Despite the lower numbers of plankton in the water column, we ran two successful educational programs for local youth!
In November, Ms. Morris' grade 6/7 class learned about the project methods by collecting their own water samples at the 4th st dock, and looking at the samples under micrscopes. We also discussed the role of plankton in the ocean, and the changing ocean environment.
Additionally, we partnered with the Tofino Heartwood School in December to discover and learn more about plankton in the water column. The students had so many interesting questions!
We are looking forward to delivery more educational programs to local students in the New Year. And, we are looking forward to observing a rise in plankton abundance in the water column once again!

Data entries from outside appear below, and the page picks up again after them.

Definition RandomSearcher_selectState (e : env) (s : RandomSearcher)
    : outcome (sid * RandomSearcher) :=
  let n := Z.of_nat (length (random_states s)) in
  if n =? 0 then Stop MemError
  else x ← of_option MemError (random_states s !! Z.to_nat (u32 (rnd e 0) mod n)); Ret (x, s).

Definition RandomSearcher_update (e : env) (s : RandomSearcher) (current : option sid)
    (added removed : list sid) : outcome RandomSearcher :=
  mkRandom <$> RandomSearcher_remove (random_states s ++ added) removed.

Definition RandomSearcher_empty (s : RandomSearcher) : bool :=
  match random_states s with [] => true | _ => false end.

#[global] Instance RandomSearcher_ops : Searcher RandomSearcher := {|
  selectState := RandomSearcher_selectState;
  update := RandomSearcher_update;
  empty := RandomSearcher_empty
|}.

(** ** The simple searchers meet the interface *)

Lemma back_spec l x r : back l = Some (x, r) -> l = r ++ [x].
Proof.
  revert x r. induction l as [|y l IH]; intros x r; [done|]. simpl.
  destruct (back l) as [[z r']|] eqn:E; intros Hb; simplify_eq.
  - by rewrite (IH x r').
  - destruct l as [|w l]; [done|]. simpl in E. by destruct (back l) as [[]|].
Qed.

Lemma back_None l : back l = None -> l = [].
Proof. destruct l as [|y l]; [done|]. simpl. by destruct (back l) as [[]|]. Qed.

(** One removal, as the loops of the three searchers do it. *)
Definition removes (loop : list sid -> list sid -> outcome (list sid)) (R : sid -> Prop) : Prop :=
  forall states removed C, holds states C -> NoDup removed ->
    (forall x, x ∈ removed -> x ∈ C) -> (forall x, x ∈ removed -> R x) ->
    exists states', loop states removed = Ret states' /\ holds states' (C ∖ list_to_set removed).

(** The induction the three loops share: one step removes the head. *)
Lemma removes_loop (loop : list sid -> list sid -> outcome (list sid)) R :
  (forall states, loop states [] = Ret states) ->
  (forall states x removed, NoDup states -> x ∈ states -> R x ->
    exists states', loop states (x :: removed) = loop states' removed /\
      NoDup states' /\ forall y, y ∈ states' <-> y ∈ states /\ y <> x) ->
  removes loop R.
Proof using Type.
  clear isSimulationState.
  intros Hnil Hstep states removed. revert states.
  induction removed as [|x removed IH]; intros states C [Hnd Hl] Hrnd Hin HR.
  - exists states. split; [done|]. split; [done|]. set_solver.
  - apply NoDup_cons in Hrnd as [Hx Hrnd].
    destruct (Hstep states x removed Hnd) as (st & Hst & Hnd' & Hst').
    { apply Hl. set_solver. } { apply HR. set_solver. }
    rewrite Hst. destruct (IH st (C ∖ {[x]})) as (st' & Hst2 & Hh).
    { split; [done|]. set_solver. } { done. } { set_solver. } { set_solver. }
    exists st'. split; [done|]. destruct Hh as [? Hh]. split; [done|]. set_solver.
Qed.

Lemma DFSSearcher_removes : removes DFSSearcher_remove normal.
Proof.
  apply removes_loop; [done|]. intros states x removed Hnd Hx HR. simpl. rewrite HR.
  destruct (back states) as [[y r]|] eqn:Eb; [|apply back_None in Eb; subst; set_solver].
  apply back_spec in Eb. destruct (Z.eqb_spec x y) as [->|Hne].
  - subst states. exists r. apply NoDup_app in Hnd as (Hr & Hd & _). split_and!; auto. set_solver.
  - destruct (erase_spec x states Hnd Hx) as (l' & -> & Hl'). by exists l'.
Qed.

Lemma BFSSearcher_removes R : removes BFSSearcher_remove R.
Proof using Type.
  clear isSimulationState.
  apply removes_loop; [done|]. intros states x removed Hnd Hx _.
  destruct states as [|y r]; [set_solver|].
  destruct (erase_spec x (y :: r) Hnd Hx) as (l' & He & Hl').
  cbn [BFSSearcher_remove]. destruct (Z.eqb_spec x y) as [->|Hne].
  - exists r. apply NoDup_cons in Hnd as [Hy Hr]. split_and!; auto. set_solver.
  - rewrite He. by exists l'.
Qed.

Lemma RandomSearcher_removes : removes RandomSearcher_remove normal.
Proof.
  apply removes_loop; [done|]. intros states x removed Hnd Hx HR. simpl.
  destruct (erase_spec x states Hnd Hx) as (l' & -> & Hl'). rewrite HR. by exists l'.
Qed.

(** Appending and removing is the update of the set. *)
Lemma removes_update loop R l C current added removed :
  removes loop R -> holds l C -> valid_update R C current added removed ->
  exists l', loop (l ++ added) removed = Ret l' /\ holds l' (after C added removed).
Proof using Type.
  clear isSimulationState.
  intros Hloop Hl []. apply Hloop; auto.
  - by apply holds_app.
  - set_solver.
Qed.

Lemma list_empty_ok l C : holds l C -> (match l with [] => true | _ => false end) = true <-> C = ∅.
Proof using Type.
  clear isSimulationState.
  intros [_ Hl]. destruct l as [|x l]; [set_solver|]. split; [done|]. intros ->. set_solver.
Qed.

#[global] Program Instance DFSSearcher_spec : SearcherSpec normal DFSSearcher := {
  contents s := list_to_set (dfs_states s);
  Inv s := NoDup (dfs_states s)
}.
Next Obligation.
  intros e [l] Hnd Hne. simpl in *. unfold DFSSearcher_selectState. simpl.
  destruct (back l) as [[x r]|] eqn:Eb; [|by apply back_None in Eb; subst].
  apply back_spec in Eb. eexists _, _. split; [done|]. split_and!; auto. set_solver.
Qed.
Next Obligation.
  intros e [l] current added removed Hnd Hv. simpl in *. unfold DFSSearcher_update. simpl.
  destruct (removes_update _ _ _ _ _ _ _ DFSSearcher_removes (holds_to_set l Hnd) Hv)
    as (l' & -> & Hh). exists (mkDFS l'). split_and!; [done|apply Hh|]. by apply holds_eq.
Qed.
Next Obligation. intros [l] Hnd. by apply list_empty_ok, holds_to_set. Qed.

Lemma BFSSearcher_current_ok R l C current added removed :
  holds l C -> valid_update R C current added removed ->
  exists l', BFSSearcher_current l current added removed = Ret l' /\ holds l' C.
Proof using Type.
  clear isSimulationState.
  intros Hh Hv. unfold BFSSearcher_current.
  destruct current as [c|]; [|by exists l]. case_match; [|by exists l].
  destruct Hh as [Hnd Hl].
  destruct (erase_spec c l Hnd) as (r & -> & Hr & Hmem).
  { apply Hl. by eapply vu_current. }
  exists (r ++ [c]). split; [done|]. split.
  - apply NoDup_app. split_and!; [done| |apply NoDup_singleton]. set_solver.
  - assert (c ∈ C) by (by eapply vu_current). intros x. rewrite elem_of_app, Hmem, Hl, list_elem_of_singleton.
    destruct (decide (x = c)) as [->|]; naive_solver.
Qed.

#[global] Program Instance RandomSearcher_spec : SearcherSpec normal RandomSearcher := {
  contents s := list_to_set (random_states s);
  Inv s := NoDup (random_states s)
}.
Next Obligation.
  intros e [l] Hnd Hne. simpl in *. unfold RandomSearcher_selectState. cbn [random_states].
  destruct (Z.eqb_spec (Z.of_nat (length l)) 0) as [Hz|Hz].
  { destruct l; [done|]. simpl in Hz. lia. }
  destruct (lookup_lt_is_Some_2 l (Z.to_nat (u32 (rnd e 0) mod Z.of_nat (length l)))) as [x Hx].
  { pose proof (Z.mod_pos_bound (u32 (rnd e 0)) (Z.of_nat (length l))). lia. }
  rewrite Hx. eexists _, _. split; [done|]. split_and!; auto.
  apply elem_of_list_to_set. by eapply list_elem_of_lookup_2.
Qed.
Next Obligation.
  intros e [l] current added removed Hnd Hv. simpl in *. unfold RandomSearcher_update. simpl.
  destruct (removes_update _ _ _ _ _ _ _ RandomSearcher_removes (holds_to_set l Hnd) Hv)
    as (l' & -> & Hh). exists (mkRandom l'). split_and!; [done|apply Hh|]. by apply holds_eq.
Qed.
Next Obligation. intros [l] Hnd. by apply list_empty_ok, holds_to_set. Qed.

End Simple.

#[global] Program Instance BFSSearcher_spec R : SearcherSpec R BFSSearcher := {
  contents s := list_to_set (bfs_states s);
  Inv s := NoDup (bfs_states s)
}.
Next Obligation.
  intros R e [[|x l]] Hnd Hne; simpl in *; [done|]. eexists _, _. split; [done|].
  split_and!; auto. set_solver.
Qed.
Next Obligation.
  intros R e [l] current added removed Hnd Hv. simpl in *. unfold BFSSearcher_update. simpl.
  destruct (BFSSearcher_current_ok R l _ _ _ _ (holds_to_set l Hnd) Hv) as (l1 & -> & Hh).
  cbn [mbind outcome_bind].
  destruct (removes_update _ _ _ _ _ _ _ (BFSSearcher_removes R) Hh Hv)
    as (l' & -> & Hh'). exists (mkBFS l'). split_and!; [done|apply Hh'|]. by apply holds_eq.
Qed.
Next Obligation. intros R [l] Hnd. by apply list_empty_ok, holds_to_set. Qed.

*the units we are using are squares in a Sedgewick Rafter Slide, which is a small, specialized microscope slide that provides a grid for counting individual plankton cells in a methodical manner, and is of a 1 ml cubic volume, so plankton are able to move freely throughout the sample.
The lull continues.... - January and February 2018
During the lull, it became quickly apparent that the initial method of counting and recording individual plankton cells was WAY too time-consuming for all 8 (4 surface, and 4 net tow) water samples. Therefore, we had to tweak my methods to account for the limited number of plankton in the water column at this time of year.
The initail method (borrowed from Nicky Haigh of Microthalassia Consultants) was to count 100 plankton cells by scanning the Sedgewick Rafter Slide. To produce a comparable ratio across samples, this method givs me [# of plankton cells / # of squares counted]. But in these samples (as in the November and December samples), we were hard pressed to find 100 individual plankton cells without scanning nearly ALL of the 1000 squares on the rafter slide!
Consequently, we adapted our methods by counting either 100 plankton cells, or 20 squares on the rafter slide. Both methods produce the desired [# of plankton cells / # of squares counted] ratio, so that we can continue to comapre our monthly samples.
Lesson learned: adaptation (without compromising results) is key.
The winter and early spring months are often the best time to deal with the comupter work side of a monitoring project. Catching up on data input and interpretation takes many more hours than collecting data in the field, so there is always plenty of work to catch up on back at the office!
We have been able to create some preliminary data on plankton diversity across sample sites (Figure 1). As can be seen in the figure, site 1 (located at the mouth of Lemmens Inlet) diplayed the greatest diversity across sites, and site 4 displayed the least. This leads to interesting questions regarding how currents might influence plankton movement, and thus presence, in the main chanel vs. the side bays of Lemmens Inlet.
We used the Shannon-Weiner index to calculate diversity. Essentailly, the more difference (ie. diversity) there is in a sample, the higher number it will be assigned. For example, a sample with a SW index of 0 would be made up of only one species, whereas the greater number of different species are present in a sample, the higher number will be produced. To be clear, the most diverse sample may not have the most individual plankton cells; a sample with 10 individual plankton cells of 10 different species would be considerd more diverse than a sample with 100 individual plankton cells of only 2 different species (like what can often be the case in a bloom event).
Figure 1. A comparison of plankton diversty across sample sites June - October 2017.